Impaired contextual fear conditioning in RasGRF2 mutant mice is likely Ras-ERK-dependent

Abstract

Ras/Raf/MEK/ERK (Ras-ERK) signaling has been shown to play an important role in fear acquisition. However, little information is known regarding the mechanisms that contribute to the regulation of this pathway in terms of the learning of conditioned fears. Ras Guanine Nucleotide Releasing Factor 2 (RasGRF2) is one of two guanine nucleotide exchange factors (GEF) that regulates the Ras-ERK signaling pathway in a Ca2+-dependent manner via control of the cycling of Ras isoforms between an inactive and active state. Here we sought to determine the role of RasGRF2 on contextual fear conditioning in RasGRF2 knockout (KO) and their wild type (WT) counterparts. Male KO and WT mice underwent a single session of contextual fear conditioning (12 min, 4 unsignaled shocks), followed by either daily 12-min retention trials or the molecular analysis of Ras activation and pERK1/2 activity.

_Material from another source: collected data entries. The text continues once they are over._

(** C7, as stated, fails on a started store that holds a product already:
    one product is created and deleted, both calls succeed, N - M = 0, and
    [find_all] returns the product that was there instead of raising. *)
Lemma find_all_counts_counterexample :
  started store_with_product2 = true
  /\ Dict.distinct (map product_id [product1]) = true
  /\ subset ["1"] (map product_id [product1]) = true
  /\ trace (create_then_delete [product1] ["1"]) store_with_product2
     = [Return (AProduct product1); Return (ABool true)]
  /\ find_all (run (create_then_delete [product1] ["1"]) store_with_product2)
     = (Return [product2],
        run (create_then_delete [product1] ["1"]) store_with_product2)
  /\ ~ find_all_counts 1 1
         (run (create_then_delete [product1] ["1"]) store_with_product2).
Proof.
  repeat (split; [reflexivity|]).
  intros [_ H]. specialize (H eq_refl). discriminate H.
Qed.

(** * Further properties of the store *)

Lemma lookup_insert_other_collection s c c' i i' doc :
  c' <> c -> lookup (snd (insert c i doc s)) c' i' = lookup s c' i'.
Proof.
  intros Hne. unfold insert, lookup.
  destruct (_data s) eqn:E; simpl; [|now rewrite E].
  unfold Dict.get_default at 1.
  now rewrite DictFacts.get_set_other.
Qed.

Lemma pair_neq_cases (c c' i i' : string) :
  (c', i') <> (c, i) -> c' <> c \/ (c' = c /\ i' <> i).
Proof.
  intros H. destruct (String.eqb c' c) eqn:E.
  - apply String.eqb_eq in E. right. split; [assumption|].
    intros ->. apply H. now subst.
  - apply String.eqb_neq in E. now left.
Qed.

(** [insert] on a started store returns true, the document is then read
    back under its collection and id, and every other document of every
    collection reads as before. *)
Theorem insert_then_lookup
  (s : Database) (c i : string) (doc : Document) :
  started s = true ->
  fst (insert c i doc s) = Return true
  /\ started (snd (insert c i doc s)) = true
  /\ lookup (snd (insert c i doc s)) c i = Some doc
  /\ forall c' i', (c', i') <> (c, i) ->
       lookup (snd (insert c i doc s)) c' i' = lookup s c' i'.
Proof.
  intros Hs. split; [now apply fst_insert|].
  split; [now apply started_insert|].
  split; [now apply lookup_insert_same|].
  intros c' i' Hne.
  destruct (pair_neq_cases _ _ _ _ Hne) as [Hc|[-> Hi]].
  - now apply lookup_insert_other_collection.
  - now apply lookup_insert_other.
Qed.

Lemma insert_then_lookup_witness :
  started store_with_product2 = true
  /\ fst (insert "order" "7" [("x", VInt 1)] store_with_product2)
     = Return true
  /\ lookup (snd (insert "order" "7" [("x", VInt 1)] store_with_product2))
       "order" "7" = Some [("x", VInt 1)]
  /\ lookup (snd (insert "order" "7" [("x", VInt 1)] store_with_product2))
       "product" "2" = Some (asdict product2).
Proof.
  split; [reflexivity|].
  destruct (insert_then_lookup store_with_product2 "order" "7"
              [("x", VInt 1)] eq_refl) as (H1 & _ & H3 & H4).
  split; [exact H1|]. split; [exact H3|].
  rewrite (H4 "product" "2"); [reflexivity | discriminate].
Defined.

(** [insert] is an upsert that keeps the iteration order: a collection or a
    document that exists keeps its place, a new one goes last. *)
Theorem insert_keeps_order
  (s : Database) (d : DatabaseData) (c i : string) (doc : Document) :
  data s = Some d ->
  exists d',
    data (snd (insert c i doc s)) = Some d'
    /\ Dict.keys d'
       = (if Dict.contains d c then Dict.keys d else Dict.keys d ++ [c])
    /\ Dict.keys (Dict.get_default d' c Dict.empty)
       = (if Dict.contains (Dict.get_default d c Dict.empty) i
          then Dict.keys (Dict.get_default d c Dict.empty)
          else Dict.keys (Dict.get_default d c Dict.empty) ++ [i]).
Proof.
  unfold data, insert. intros ->. simpl. eexists. split; [reflexivity|].
  split; [apply DictFacts.keys_set|].
  unfold Dict.get_default at 1. rewrite DictFacts.get_set_same.
  apply DictFacts.keys_set.
Qed.

Lemma insert_keeps_order_witness :
  exists d',
    data (snd (insert "product" "1" (asdict product1) store_with_product2))
    = Some d'
    /\ Dict.keys d' = ["product"]
    /\ Dict.keys (Dict.get_default d' "product" Dict.empty) = ["2"; "1"].
Proof.
  destruct (insert_keeps_order store_with_product2
              [("product", [("2", asdict product2)])]
              "product" "1" (asdict product1) eq_refl)
    as (d' & H1 & H2 & H3).
  exists d'. auto.
Defined.

Lemma remove_present_any s c i doc :
  lookup s c i = Some doc ->
  exists d coll coll',
    _data s = Some d
    /\ Dict.get d c = Some coll
    /\ Dict.del coll i = Some coll'
    /\ remove c i s
       = (Return true, mkDatabase (Some (Dict.set d c coll'))).
Proof.
  unfold lookup, remove, Dict.get_default.
  destruct (_data s) as [d|]; [|discriminate].
  destruct (Dict.get d c) as [coll|] eqn:Hc; [|discriminate].
  intros Hi. unfold Dict.contains. rewrite Hi.
  destruct (DictFacts.del_present coll i) as [coll' Hdel].
  { unfold Dict.contains. now rewrite Hi. }
  rewrite Hdel. exists d, coll, coll'. auto.
Qed.

Lemma wf_collection s d c coll :
  Database_wf s = true -> _data s = Some d -> Dict.get d c = Some coll ->
  Dict.wf coll = true.
Proof.
  unfold Database_wf. intros Hwf Hd Hc. rewrite Hd in Hwf.
  apply andb_true_iff in Hwf as [_ Hwf].
  pose proof (Collection_wf_get_default d c Hwf) as H.
  unfold Dict.get_default in H. rewrite Hc in H.
  unfold Collection_wf in H. now apply andb_true_iff in H.
Qed.

(** [remove] of a document that is there returns true, the document is
    gone afterwards and every other document of every collection reads as
    before. *)
Theorem remove_then_lookup
  (s : Database) (c i : string) (doc : Document) :
  Database_wf s = true ->
  lookup s c i = Some doc ->
  fst (remove c i s) = Return true
  /\ started (snd (remove c i s)) = true
  /\ lookup (snd (remove c i s)) c i = None
  /\ forall c' i', (c', i') <> (c, i) ->
       lookup (snd (remove c i s)) c' i' = lookup s c' i'.
Proof.
  intros Hwf Hl.
  destruct (remove_present_any s c i doc Hl)
    as (d & coll & coll' & Hd & Hc & Hdel & Hr).
  rewrite Hr. cbn [fst snd]. split; [reflexivity|].
  split; [reflexivity|].
  unfold lookup. cbn [_data]. rewrite Hd. split.
  - unfold Dict.get_default. rewrite DictFacts.get_set_same.
    eapply DictFacts.get_del_same; [|eassumption].
    eapply wf_collection; eassumption.
  - intros c' i' Hne. unfold Dict.get_default.
    destruct (pair_neq_cases _ _ _ _ Hne) as [Hne'|[-> Hi]].
    + now rewrite DictFacts.get_set_other.
    + rewrite DictFacts.get_set_same, Hc.
      eapply DictFacts.get_del_other; eassumption.
Qed.
Lemma key_unique_cons (r : Row) (t : Table) :
  key_unique (r :: t) ↔
  Forall (λ r', primary_key_collides r r' = false) t ∧ key_unique t.
Proof.
  split.
  - intros Hu. split.
    + apply Forall_forall. intros r' Hr'. apply list_elem_of_lookup in Hr' as [j Hj].
      apply not_true_iff_false. intros Hc.
      by specialize (Hu 0%nat (S j) r r' eq_refl Hj Hc).
    + intros i j r1 r2 Hi Hj Hc.
      specialize (Hu (S i) (S j) r1 r2 Hi Hj Hc). lia.
  - intros [Hfree Hu] i j r1 r2 Hi Hj Hc. rewrite Forall_forall in Hfree.
    destruct i as [|i], j as [|j]; simpl in *; simplify_eq; try done.
    + apply list_elem_of_lookup_2 in Hj. by rewrite (Hfree _ Hj) in Hc.
    + apply list_elem_of_lookup_2 in Hi. rewrite primary_key_collides_sym in Hc.
      by rewrite (Hfree _ Hi) in Hc.
    + f_equal. by eapply Hu.
Qed.

Lemma key_unique_filter (P : Row → Prop) `{!∀ r, Decision (P r)} (t : Table) :
  key_unique t → key_unique (filter P t).
Proof.
  induction t as [|r t IH]; [done|].
  intros [Hfree Hu]%key_unique_cons. rewrite filter_cons.
  case_decide; [|by apply IH]. apply key_unique_cons. split; [|by apply IH].
  apply Forall_forall. intros r' [_ Hr']%list_elem_of_filter.
  rewrite Forall_forall in Hfree. by apply Hfree.
Qed.

Lemma row_matches_no_collision (a : ArchiveDetails) (t : Table) :
  Forall (λ r, primary_key_collides (to_row a) r = false) t →
  Forall (λ r, row_matches (reference a) r = false) t.
Proof.
  intros H. eapply Forall_impl; [exact H|]. clear H.
  intros r Hr. apply not_true_iff_false. intros Hm.
  apply not_true_iff_false in Hr. apply Hr.
  unfold row_matches in Hm. unfold primary_key_collides, to_row. simpl.
  apply andb_prop in Hm as [[H1 H2]%andb_prop H3].
  apply bool_decide_eq_true in H1, H2. rewrite <- H1, <- H2.
  rewrite !bool_decide_eq_true_2 by done. simpl.
  destruct (ref_flavour (reference a)) as [f|], (row_flavour r) as [g|]; try done.
  simpl in *. apply bool_decide_eq_true in H3. by apply bool_decide_eq_true_2.
Qed.

(** X5.  Deleting an archive with a flavour right after its insertion gives
    the table back as it was, and the exists-check then answers no. *)
Theorem delete_undoes_insert (a : ArchiveDetails) (t t' : Table) (f : string) :
  insert_archive a t = Ok t' →
  ref_flavour (reference a) = Some f →
  delete_archive a t' = t
  ∧ archive_exists (reference a) (det_updated a) (delete_archive a t') = false.
Proof.
  intros [-> Hfree]%insert_archive_Ok Hf.
  apply row_matches_no_collision in Hfree.
  assert (Hdel : delete_archive a (t ++ [to_row a]) = t).
  { unfold delete_archive. rewrite filter_app, filter_cons, filter_nil.
    case_decide as Hm.
    - exfalso. apply Hm. unfold to_row. simpl. by rewrite Hf, sql_eq_refl_Some.
    - rewrite app_nil_r. clear Hm. induction Hfree as [|r t Hr _ IH]; [done|].
      rewrite filter_cons, IH. case_decide as Hm; [done|]. exfalso.
      destruct Hm as (H1 & H2 & H3 & _). unfold row_matches in Hr.
      by rewrite H3, !bool_decide_eq_true_2 in Hr. }
  split; [done|]. rewrite Hdel. unfold archive_exists.
  apply not_true_iff_false. intros (r & Hin%list_elem_of_In & Hr)%existsb_exists.
  rewrite Forall_forall in Hfree. specialize (Hfree r Hin).
  apply andb_prop in Hr as [Hr _]. unfold row_matches in Hfree. by rewrite Hr in Hfree.
Qed.

Lemma row_matches_collide (ref : ArchiveReference) (r1 r2 : Row) :
  row_matches ref r1 = true → row_matches ref r2 = true →
  primary_key_collides r1 r2 = true.
Proof.
  unfold row_matches, primary_key_collides.
  intros [[H1 H2]%andb_prop H3]%andb_prop [[H4 H5]%andb_prop H6]%andb_prop.
  apply bool_decide_eq_true in H1, H2, H4, H5.
  rewrite !bool_decide_eq_true_2 by congruence. simpl.
  destruct (row_flavour r1) as [f1|], (row_flavour r2) as [f2|],
    (ref_flavour ref) as [f|]; simpl in *; try done.
  apply bool_decide_eq_true in H3, H6. apply bool_decide_eq_true_2. congruence.
Qed.
Definition first2_step (tab : list (string * list (list nat)))
  : list (string * list (list nat)) :=
  map (fun nr => (fst nr, first2 (env_of tab) (snd nr))) (rules g).

(** [k] rounds of the iteration from the empty sets. *)
Definition first2_table (k : nat) : list (string * list (list nat)) :=
  Nat.iter k first2_step (map (fun nr => (fst nr, [])) (rules g)).

(** [stable tab]: one more round adds nothing to [tab]. *)
Definition stable (tab : list (string * list (list nat))) : bool :=
  forallb (fun nr => forallb (fun x => pmem x (env_of tab (fst nr)))
                             (first2 (env_of tab) (snd nr)))
          (rules g).

End First2.

(** ** Source text and tokens *)

(** The characters a token covers; a token of the external scanner covers
    none. *)
Definition token_text (t : token) : string :=
  match t with
  | TStr s => s
  | TPat _ text => text
  | TExt _ => EmptyString
  end.

(** [is_extra g c]: the character [c] alone matches a pattern of [extras]. *)
Definition is_extra (g : grammar) (c : ascii) : bool :=
  existsb (fun r => match r with
                    | PATTERN p => re_match p (String c EmptyString)
                    | _ => false
                    end) (extras g).

Fixpoint all_extra (g : grammar) (s : string) : bool :=
  match s with
  | EmptyString => true
  | String c s' => is_extra g c && all_extra g s'
  end.

(** [layout g toks text]: [text] is the texts of [toks], in order, with any
    number of extras before, between and after them. *)
Inductive layout (g : grammar) : list token -> string -> Prop :=
| layout_end ws : all_extra g ws = true -> layout g [] ws
| layout_token ws t toks rest :
    all_extra g ws = true -> layout g toks rest ->
    layout g (t :: toks) (String.append ws (String.append (token_text t) rest)).

Fixpoint skip_extras (g : grammar) (s : string) : string :=
  match s with
  | EmptyString => EmptyString
  | String c s' => if is_extra g c then skip_extras g s' else s
  end.

Fixpoint strip_prefix (p s : string) : option string :=
  match p with
  | EmptyString => Some s
  | String c p' =>
      match s with
      | EmptyString => None
      | String d s' => if Ascii.eqb c d then strip_prefix p' s' else None
      end
  end.

(** Reads [toks] off [text], skipping the extras in front of each token. *)
Fixpoint lays (g : grammar) (toks : list token) (text : string) : bool :=
  match toks with
  | [] => all_extra g text
  | t :: toks' =>
      match strip_prefix (token_text t) (skip_extras g text) with
      | Some rest => lays g toks' rest
      | None => false
      end
  end.

(** The whitespace characters of ASCII: space, tab, line feed, vertical
    tab, form feed, carriage return. *)
Definition whitespace : list ascii :=
  [" "; "009"; "010"; "011"; "012"; "013"]%char.

(** The string literals of a rule. *)
Fixpoint strings (r : rule) : list string :=
  match r with
  | STRING s => [s]
  | SEQ rs | CHOICE rs => flat_map strings rs
  | REPEAT r' | REPEAT1 r' => strings r'
  | BLANK | PATTERN _ | SYMBOL _ => []
  end.

Fixpoint has_whitespace (s : string) : bool :=
  match s with
  | EmptyString => false
  | String c s' => existsb (Ascii.eqb c) whitespace || has_whitespace s'
  end.

(** ** Building trees *)

Definition lit (s : string) : tree := Leaf (TStr s).
Definition ext (n : string) : tree := Leaf (TExt n).
Definition id_token (x : string) : token := TPat re_identifier x.
Definition int_token (x : string) : token := TPat re_integer x.
Definition ident (x : string) : tree := Node "identifier" [Leaf (id_token x)].
Definition number (x : string) : tree := Node "number_literal" [Leaf (int_token x)].

(** [nest [k1; ...; kn] cs]: the node [k1] around the node [k2] ... around
    the node [kn] with the children [cs]. *)
Definition nest (ks : list string) (cs : list tree) : list tree :=
  fold_right (fun k acc => [Node k acc]) cs ks.

(** The chain of expression rules, loosest first. *)
Definition binary_levels : list string :=
  ["logical_or_expression"; "logical_and_expression";
   "inclusive_or_expression"; "exclusive_or_expression"; "and_expression";
   "equality_expression"; "relational_expression"; "shift_expression";
   "additive_expression"; "multiplicative_expression"].

Definition expression_levels : list string :=
  ["expression"; "assignment_expression"; "conditional_expression"]
  ++ binary_levels
  ++ ["cast_expression"; "unary_expression"; "postfix_expression";
      "primary_expression"].

(** The levels strictly below [k], and from [k] on. *)
Fixpoint below (k : string) (ks : list string) : list string :=
  match ks with
  | [] => []
  | k' :: ks' => if String.eqb k k' then ks' else below k ks'
  end.

Definition from (k : string) (ks : list string) : list string :=
  k :: below k ks.

Definition upto (k : string) (ks : list string) : list string :=
  firstn (length ks - length (from k ks)) ks.

(** A primary expression [leaf] as an expression of level [k]. *)
Definition as_level (k : string) (leaf : tree) : list tree :=
  nest (from k expression_levels) [leaf].

(** ** The binding ladder *)

(** Each entry: a level, its operator tokens, the level of its operands.
    Loosest first; the comma is the first entry. *)
Definition ladder : list (string * (list string * string)) := [
  ("expression", ([","], "assignment_expression"));
  ("logical_or_expression", (["||"], "logical_and_expression"));
  ("logical_and_expression", (["&&"], "inclusive_or_expression"));
  ("inclusive_or_expression", (["|"], "exclusive_or_expression"));
  ("exclusive_or_expression", (["^"], "and_expression"));
  ("and_expression", (["&"], "equality_expression"));
  ("equality_expression", (["=="; "!="], "relational_expression"));
  ("relational_expression", (["<"; "<="; ">"; ">="], "shift_expression"));
  ("shift_expression", (["<<"; ">>"], "additive_expression"));
  ("additive_expression", (["+"; "-"], "multiplicative_expression"));
  ("multiplicative_expression", (["*"; "/"; "%"], "cast_expression"))
].

(** The names of the first list of [precedences] and the levels they
    stand for. *)
Definition precedence_levels : list (string * string) := [
  ("multiplication", "multiplicative_expression");
  ("addition", "additive_expression");
  ("shift", "shift_expression");
  ("relational", "relational_expression");
  ("equality", "equality_expression");
  ("bitwise_and", "and_expression");
  ("bitwise_xor", "exclusive_or_expression");
  ("bitwise_or", "inclusive_or_expression");
  ("logical_and", "logical_and_expression");
  ("logical_or", "logical_or_expression")
].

KO mice showed an impaired acquisition of contextual fear, as demonstrated by reduced freezing during fear conditioning and 24-hr retention tests relative to WT mice. Ras analysis following fear conditioning demonstrated a reduction in Ras activation in the hippocampus as well as a reduction in pERK1/2 in the CA1 region of the hippocampus in KO mice, suggesting that the decrease in fear conditioning in KO mice is at least in part due to the impairment of Ras-ERK signaling in the hippocampus during learning. These data indicate a role for RasGRF2 in contextual fear conditioning in mice that may be Ras-ERK-dependent.